Harmful content, on the other hand, is the opposite of that. When you have narrative, worldbuilding, mechanics, rules, etc that push forward harmful tropes, it’s not a matter of mediocre design; that shits outright bad, and shouldn’t even be in your game as an option.

But here’s the real truth about mediocrity in design: Its purpose is to make the most money on the least effort and risk. And so, to WotC, that allows it to extend to mediocrity in handling shitty content. They talk without meaningful action because they want low effort money.

And when your foundation is a shitty racist mess, nothing less than a complete overhaul is gonna fix all your problems, and that’s exactly the thing WotC doesn’t want to do. Instead, they recognize that currently, they have the attention of the part of the fanbase which is toxic, racist, and overall shitty. The part that not only doesn’t want change but will actively fight against change. The part that got a mild criticism of orcs onto fucking Inf*W*rs and spent weeks harassing folks on end acting like the very depiction of orcs they defend as evil

Or he part of critters who abuse anyone who dares speak out about their beloved sparkling mayonaise Critical Role.

WotC also knows that a large chunk of the fanbase are “Liberals,” willing to bring up the criticism but accept compromise or hollow words, allowing them to do the bare minimum

The last part of the consumer base are those actively lobbying for change. And maybe WotC might make more money appealing to us, but that also involves investing the most effort and maybe losing the first consumer base, and to them, that risk is not worth it. So here we are.

And thus comes the problem; much like the US, D&D is built on a history of racism and conservative values. And much like centrists in the U.S. uttering that “both sides” have valid points, the WotC staff saying “the game is what you make of it” is a cop-out of the highest order.

When one of your options is a history of shitty racism, when alignment is still brought up in the text of your games, when you make a supplement with optional non-racist trope orcs, when you still reference fucking karatour, your presenting racism as a valid option in your kit.

And hey, if that’s the position you’re comfortable with. Fucking go for it, aight. Show us your whole ass if you’re comfortable showing us your whole ass, but like don’t be offended when we balk cause it smells like farts and mediocrity alright?

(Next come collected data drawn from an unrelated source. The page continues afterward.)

(** [DELIMITER.join(p.split(DELIMITER)[:-1])], the expression that
    [__init__], [dbl_click_listbox] and [extract_selection] all use. *)
Definition parent (p : string) : string :=
  Py.join DELIMITER (Py.but_last (Py.split DELIMITER p)).

(** [p.split(DELIMITER)[-1]]. *)
Definition basename (p : string) : string :=
  Py.last_item (Py.split DELIMITER p).

(** ** The archive collaborator *)

(** The members of the opened archive in archive order: the name and the
    answer of [isfile()] of each. *)
Record TarFile := { members : list (string * bool) }.

(** [tar_root.getnames()]. *)
Definition getnames (t : TarFile) : list string := (members t).*1.

(** [tar_root.getmember(name).isfile()]: [tarfile] looks for
    [name.rstrip('/')], takes the last member of that name, and raises
    [KeyError] (here [None]) when there is none. *)
Definition getmember_isfile (t : TarFile) (name : string) : option bool :=
  snd <$> List.find (λ m, bool_decide (m.1 = Py.rstrip "/" name))
                    (rev (members t)).

(** ** The path index, a [defaultdict(lambda: [])] *)

(** What [tree_dict[k]] evaluates to. *)
Definition children (d : gmap string (list string)) (k : string) : list string :=
  default [] (d !! k).

(** [tree_dict[k]] as a statement: a missing key is inserted with the
    value of the factory, the empty list. *)
Definition getitem (d : gmap string (list string)) (k : string)
  : list string * gmap string (list string) :=
  match d !! k with
  | Some l => (l, d)
  | None => ([], <[k := []]> d)
  end.

(** [tree_dict[parent].append(path_file)]. *)
Definition append_item (d : gmap string (list string)) (par path_file : string)
  : gmap string (list string) :=
  <[par := children d par ++ [path_file]]> d.

(** The order of Python on pairs of strings: the first components by code
    point, the second ones on a tie. *)
Definition tuple_leb (a b : string * string) : bool :=
  match String.compare a.1 b.1 with
  | Lt => true
  | Eq => String.leb a.2 b.2
  | Gt => false
  end.

Definition tuple_le (a b : string * string) : Prop := tuple_leb a b = true.

#[global] Instance tuple_le_dec : RelDecision tuple_le.
Proof. intros a b. unfold tuple_le. apply _. Defined.

(** [sorted(...)] on such pairs.  The order is total and two pairs that
    compare equal are the same pair, so the sorted list is the only sorted
    rearrangement ([sorted_unique] below) and is what Python computes. *)
Definition sorted (l : list (string * string)) : list (string * string) :=
  merge_sort tuple_le l.

Inductive exn := ValueError | KeyError.

(** The unpacking [a, b = zip( *l )]: with no pair at all, [zip()] yields
    nothing and the assignment to two targets raises [ValueError]. *)
Definition unzip2 (l : list (string * string))
  : exn + (list string * list string) :=
  match l with
  | [] => inl ValueError
  | _ :: _ => inr (l.*1, l.*2)
  end.

(** The loop of [__init__] that fills [tree_dict]. *)
Definition fill_tree_dict (pairs : list (string * string))
  : gmap string (list string) :=
  fold_left (λ d pp, append_item d pp.1 pp.2) pairs ∅.

(** Lines 51 to 57 of [__init__]: the index of the names of the archive. *)
Definition build_tree_dict (names : list string)
  : exn + gmap string (list string) :=
  let tar_files_pathes := names in
  let tar_parents := parent <$> tar_files_pathes in
  match unzip2 (sorted (zip tar_files_pathes tar_parents)) with
  | inl e => inl e
  | inr (tar_files_pathes, tar_parents) =>
      inr (fill_tree_dict (zip tar_parents tar_files_pathes))
  end.

(** ** The collaborators' calls, in the order the program makes them *)

Inductive event :=
| TarExtract (member : string)
| TarExtractfile (member : string)
| OpenWb (filepath : string)
| WriteFile (filepath member : string)
| SystemViewer (filepath : string)
| AskOkCancel
| TmpdirCleanup
| WindowDestroy
| CvConfig (width height : Z)
| CvDeleteAll
| CvCreateText (x y : Z) (text : string)
| ImageThumbnail (member : string) (max_width max_height : Z)
| CvCreateImage (member : string)
| CvUpdate
| CallbackError (e : exn).

#[global] Instance exn_eq_dec : EqDecision exn.
Proof. solve_decision. Defined.

#[global] Instance event_eq_dec : EqDecision event.
Proof. solve_decision. Defined.

(** ** The explorer object *)

Record explorer := {
  tar_root : TarFile;
  tree_dict : gmap string (list string);
  tmpdir_name : string;
  tmpdir_alive : bool;
  current_path : string;
  opened_at_least_one_tmp : bool;
  listbox : list string;
  window_alive : bool
}.

Definition set_tree_dict (d : gmap string (list string)) (st : explorer) : explorer :=
  {| tar_root := tar_root st; tree_dict := d; tmpdir_name := tmpdir_name st;
     tmpdir_alive := tmpdir_alive st; current_path := current_path st;
     opened_at_least_one_tmp := opened_at_least_one_tmp st;
     listbox := listbox st; window_alive := window_alive st |}.

Definition set_current_path (p : string) (st : explorer) : explorer :=
  {| tar_root := tar_root st; tree_dict := tree_dict st; tmpdir_name := tmpdir_name st;
     tmpdir_alive := tmpdir_alive st; current_path := p;
     opened_at_least_one_tmp := opened_at_least_one_tmp st;
     listbox := listbox st; window_alive := window_alive st |}.

Definition set_opened_at_least_one_tmp (b : bool) (st : explorer) : explorer :=
  {| tar_root := tar_root st; tree_dict := tree_dict st; tmpdir_name := tmpdir_name st;
     tmpdir_alive := tmpdir_alive st; current_path := current_path st;
     opened_at_least_one_tmp := b;
     listbox := listbox st; window_alive := window_alive st |}.

(** [tmpdir.cleanup()] followed by [window.destroy()]. *)
Definition torn_down (st : explorer) : explorer :=
  {| tar_root := tar_root st; tree_dict := tree_dict st; tmpdir_name := tmpdir_name st;
     tmpdir_alive := false; current_path := current_path st;
     opened_at_least_one_tmp := opened_at_least_one_tmp st;
     listbox := listbox st; window_alive := false |}.

(** [populate(L)]: the list box shows exactly the items of [L]. *)
Definition populate (L : list string) (st : explorer) : explorer :=
  {| tar_root := tar_root st; tree_dict := tree_dict st; tmpdir_name := tmpdir_name st;
     tmpdir_alive := tmpdir_alive st; current_path := current_path st;
     opened_at_least_one_tmp := opened_at_least_one_tmp st;
     listbox := L; window_alive := window_alive st |}.
(** * Creational patterns: the Singleton instance registry and the
      Factory Method currency lookups

    A shallow embedding of
    - [creational_patterns/singleton/naiveSingleton.py]
      (metaclass [Singleton], class [NetworkDriver], [create_singleton]
      and the script body), and
    - [creational_patterns/factory_method/src/factory_method.py]
      ([FiatCurrencyFactory.create_country] and
      [VirtualCurrencyFactory.create_country]),
    followed by the properties the specification states about them.

    Python code that reads and writes process state and may raise is
    embedded in a state-and-exception monad [Py]; the class-level
    dictionary [Singleton._instance] is a [gmap] keyed by the class. *)

From stdpp Require Import gmap strings list fin_maps pretty.
From Stdlib Require Import ZArith Lia.

Open Scope string_scope.
Open Scope list_scope.

(** ** Python values, exceptions and the [Py] monad *)

(** The values that can be passed as construction arguments. *)
Inductive pyval : Type :=
  | VNone
  | VBool (b : bool)
  | VInt (n : Z)
  | VStr (s : string).

(** The positional and keyword arguments of a call. *)
Record args : Type := Args {
  positional : list pyval;
  keywords : list (string * pyval)
}.

Definition no_args : args := Args [] [].

(** Exceptions, by class. *)
Inductive exn : Type :=
  | TypeError (msg : string)
  | KeyError (key : string)
  | ValueError (msg : string)
  | RuntimeError (msg : string).

(** What a call does: hand back a value or raise. *)
Inductive outcome (A : Type) : Type :=
  | Return (a : A)
  | Raise (e : exn).
Arguments Return {A} a.
Arguments Raise {A} e.

(** A computation over process state [S]: state changes made before an
    exception is raised stay made, as in Python. *)
Definition Py (S A : Type) : Type := S -> outcome A * S.

Definition ret {S A} (a : A) : Py S A := fun s => (Return a, s).

Definition raise {S A} (e : exn) : Py S A := fun s => (Raise e, s).

Definition bind {S A B} (m : Py S A) (k : A -> Py S B) : Py S B :=
  fun s =>
    match m s with
    | (Return a, s') => k a s'
    | (Raise e, s') => (Raise e, s')
    end.

Definition gets {S A} (f : S -> A) : Py S A := fun s => (Return (f s), s).

Definition modify {S} (f : S -> S) : Py S unit := fun s => (Return tt, f s).

Declare Scope py_scope.
Delimit Scope py_scope with py.
Notation "x <- m ;; k" := (bind m (fun x => k))
  (at level 100, m at next level, right associativity) : py_scope.
Notation "m ;; k" := (bind m (fun _ => k))
  (at level 100, right associativity) : py_scope.

(** ** factory_method.py *)

Module factory_method.

Section Factories.
(** Whatever the process state is, and whatever the receiver [self]
    holds: the methods are embedded in [Py] over an arbitrary state and
    take the receiver as an argument, as the source does. *)
Context {S : Type} {factory : Type}.

(** [FiatCurrencyFactory.create_country(self, country)] *)
Definition Fiat_create_country (self : factory) (country : string)
  : Py S string :=
  if String.eqb country "USA" then ret "USD"
  else if String.eqb country "Spain" then ret "EUR"
  else if String.eqb country "Japan" then ret "JPY"
  else ret "Unknown Country".

(** [VirtualCurrencyFactory.create_country(self, country)] *)
Definition Virtual_create_country (self : factory) (country : string)
  : Py S string :=
  if String.eqb country "USA" then ret "Bitcoin"
  else if String.eqb country "Spain" then ret "Ethereum"
  else if String.eqb country "Japan" then ret "Dogecoin"
  else ret "Unknown Country".

(** A request to one of the two factories. *)
Inductive request : Type :=
  | AskFiat (self : factory) (country : string)
  | AskVirtual (self : factory) (country : string).

Definition serve (q : request) : Py S string :=
  match q with
  | AskFiat self c => Fiat_create_country self c
  | AskVirtual self c => Virtual_create_country self c
  end.
Lemma main_seed_entries_witness :
  snapsOf seedOfRun
  = [mkSeedSnap "snapd" EmptyString "snapd_200.snap";
     mkSeedSnap "bare" EmptyString "bare_5.snap";
     mkSeedSnap "hello" EmptyString "hello_42.snap";
     mkSeedSnap "core22" EmptyString "core22_100.snap"]
  /\ (forall e, In e (snapsOf seedOfRun) -> SeedChannel e = EmptyString)
  /\ (forall name,
         mapBool (processedSnaps (globalsOfRun collectedRun)) name = true ->
         exists e, In e (snapsOf seedOfRun) /\ Name e = name).
Proof.
  split; [vm_compute; reflexivity|].
  destruct (main_seed_entries
              RunSamples.storeSnapAction readDir scanLines missingProviders
              "/seed/snaps" "/seed/assertions" glob osRelease
              false storeDownload fileExists xdelta3 downloadAssertions
              neverFails seedRead seedUnmarshal seedMarshal seedWrite
              ["hello"; "core22"] ["hello"] ["snapd"; "bare"; "hello"]
              3%nat startProgress
              (itemsOfRun collectedRun) (globalsOfRun collectedRun)
              (progressOfRun collectedRun)
              [] (requiredOfRun (fst processedRun)) (snd processedRun)
              seedFiles (snapsOf seedOfRun) (textOf seedOfRun)
              ltac:(vm_compute; reflexivity)
              ltac:(vm_compute; reflexivity)
              ltac:(vm_compute; reflexivity))
    as (Hentries & Hprocessed & _).
  split; [|exact Hprocessed].
  intros e He. now destruct (Hentries e He).
Defined.

Lemma collectSnapDependencies_keeps_resolved_witness :
  In (mkCurrentSnap "hello" "idH" (mkRevision 42) EmptyString)
     (currentSnaps (globalsOf resolveHello))
  /\ length (currentSnaps (globalsOf resolveHello)) = 2%nat.
Proof.
  split; [|vm_compute; reflexivity].
  destruct (collectSnapDependencies_keeps_resolved
              Samples.storeSnapAction readDir scanLines missingProviders
              "/seed/snaps" "/seed/assertions"
              3 "hello" defaultChannel fallbackChannel emptyGlobals
              (itemsOf resolveHello) (globalsOf resolveHello) [] []
              ltac:(vm_compute; reflexivity)
              ltac:(reflexivity)
              ltac:(intros e []))
    as (old' & new' & Hc & _ & _ & Hnew & Hcover & _).
  destruct (Hcover "hello" ltac:(reflexivity) ltac:(vm_compute; reflexivity))
    as (e & He & Hname).
  destruct (Hnew e He)
    as (_ & _ & r & info & Hans & Hinfo & _ & _ & Hshape & _).
  rewrite Hname in Hans, Hshape.
  vm_compute in Hans. injection Hans as <-.
  vm_compute in Hinfo. injection Hinfo as <-.
  rewrite Hc. apply in_or_app. right. simpl app.
  rewrite Hshape in He. exact He.
Defined.

Lemma entry_name_and_channel_witness :
  entryName "hello=latest/edge" = "hello"
  /\ entryChannel defaultChannel "hello=latest/edge" = "latest/edge"
  /\ entryChannel defaultChannel "hello" = defaultChannel.
Proof.
  destruct (entry_name_and_channel defaultChannel "hello" "latest/edge"
                                   ltac:(reflexivity))
    as (_ & H2 & H3 & H4).
  split; [exact H3|]. split; [exact H4 | exact H2].
Defined.


Lemma cleanUpFiles_only_seeded_witness :
  let fs' := cleanUpFiles neverFails (snapsOf seedOfRun)
                          "/seed/snaps" "/seed/assertions" seedFiles in
  In "hello_42.snap" (entries fs' "/seed/snaps")
  /\ exists cs,
      In cs (currentSnaps (fst cleanedRun))
      /\ "hello_42.snap" = snapFileName (InstanceName cs) (N (Rev cs)).
Proof.
  split; [vm_compute; tauto|].
  destruct (cleanUpFiles_only_seeded
              neverFails seedRead seedUnmarshal seedMarshal seedWrite
              (currentSnaps (fst cleanedRun))
              (snapsOf seedOfRun) (textOf seedOfRun)
              "/seed/snaps" "/seed/assertions" seedFiles
              ltac:(vm_compute; reflexivity)
              ltac:(reflexivity))
    as (Hs & _).
  destruct (Hs "hello_42.snap" ltac:(vm_compute; tauto)
               ltac:(vm_compute; reflexivity))
    as (cs & Hcs & Hname & _).
  exists cs. now split.
Defined.

Lemma run_store_closed include actions result rest info :
  RunSamples.storeSnapAction include actions = Ok (result :: rest) ->
  ResInfo result = Some info ->
  (Base info = EmptyString
   \/ In (Base info) ["snapd"; "bare"; "hello"; "core22"])
  /\ forall p, In p (missingProviders info) ->
               In p ["snapd"; "bare"; "hello"; "core22"].
Proof.
  unfold RunSamples.storeSnapAction, Samples.storeSnapAction.
  destruct actions as [|a [|]]; try discriminate.
  destruct (String.eqb _ "snapd"); [|destruct (String.eqb _ "bare");
    [|destruct (String.eqb _ "hello");
      [destruct (String.eqb _ fallbackChannel); [|discriminate]
      |destruct (String.eqb _ "core22"); [|discriminate];
       destruct (String.eqb _ "refresh"); [discriminate|]]]].
  all: intros [= <- <-] [= <-]; vm_compute; intuition.
Qed.

Lemma collectSnapsToProcess_terminates_witness :
  itemsOfRun collectedRun <> []
  /\ collectSnapsToProcess
       RunSamples.storeSnapAction readDir scanLines missingProviders
       "/seed/snaps" "/seed/assertions" osRelease
       5 ["snapd"; "bare"; "hello"] startGlobals startProgress
     <> CollectOutOfFuel.
Proof.
  split; [vm_compute; discriminate|].
  apply (collectSnapsToProcess_terminates
           RunSamples.storeSnapAction readDir scanLines missingProviders
           "/seed/snaps" "/seed/assertions" osRelease
           ["snapd"; "bare"; "hello"; "core22"] run_store_closed).
  - intros snapEntry [<-|[<-|[<-|[]]]]; vm_compute; tauto.
  - vm_compute; lia.
Defined.

End RunSamplesFacts.

Section TrackerSamplesFacts.
Import Progress RunSamples.

Lemma tracker_lines_at_most_99_witness :
  (exists lines,
      printed initialProgress = [] ++ lines /\ (length lines <= 1)%nat)
  /\ exists percentage rest,
       printed collectedProgress
       = printed initialProgress
           ++ (percentage, "Finished collecting snap info") :: rest
       /\ percentage <= 99
       /\ (length rest <= 1)%nat.
Proof.
  split.
  - destruct (proj1 (tracker_lines_at_most_99
                       trackerOfMain initialProgress EmptyString)
                    ltac:(left; vm_compute; reflexivity))
      as (lines & Hp & Hlen & _).
    exists lines. now split.
  - destruct (proj2 (proj1 (proj2 (tracker_lines_at_most_99
                                     initialProgress collectedProgress
                                     "Finished collecting snap info"))
                           ltac:(vm_compute; reflexivity))
                    ltac:(vm_compute; split; [discriminate | reflexivity]))
      as (percentage & rest & Hp & Hle & Hlen & _).
    exists percentage, rest. split; [exact Hp|]. now split.
Defined.

End TrackerSamplesFacts.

But if that’s not what you meant, then you gotta fucking fix it. Not just talk about fixing. Not hiring diverse freelancers but having all white cis-het male leads and designers while making shitty work environments for marginalized folks. Actual, meaningful, work. Do it.

Until then, you’re gonna get flak. And if you’re a designer or freelancer working for WotC and you’re just trying to get a paycheck and go home, that’s your business. I’m not gonna harass folks for making ends meet. But if you go on social media to defend those choices then you’re not just getting a paycheck and going home anymore; you’re actively promoting, defending, and enabling harmful content. You’re just as complicit in it as [D&D co-creator] Gary [Gygax] was when he wrote it in the first place. So yeah, before talking, make sure you stand by what you defend.

And if you do defend those racist shitty things as a valid optional rule, I point you back up like 5 tweets to the point on mediocrity and farts.

Anyway, I don’t have a poignant end here. If you’re a consumer trying to fix things, follow and support creators who do better.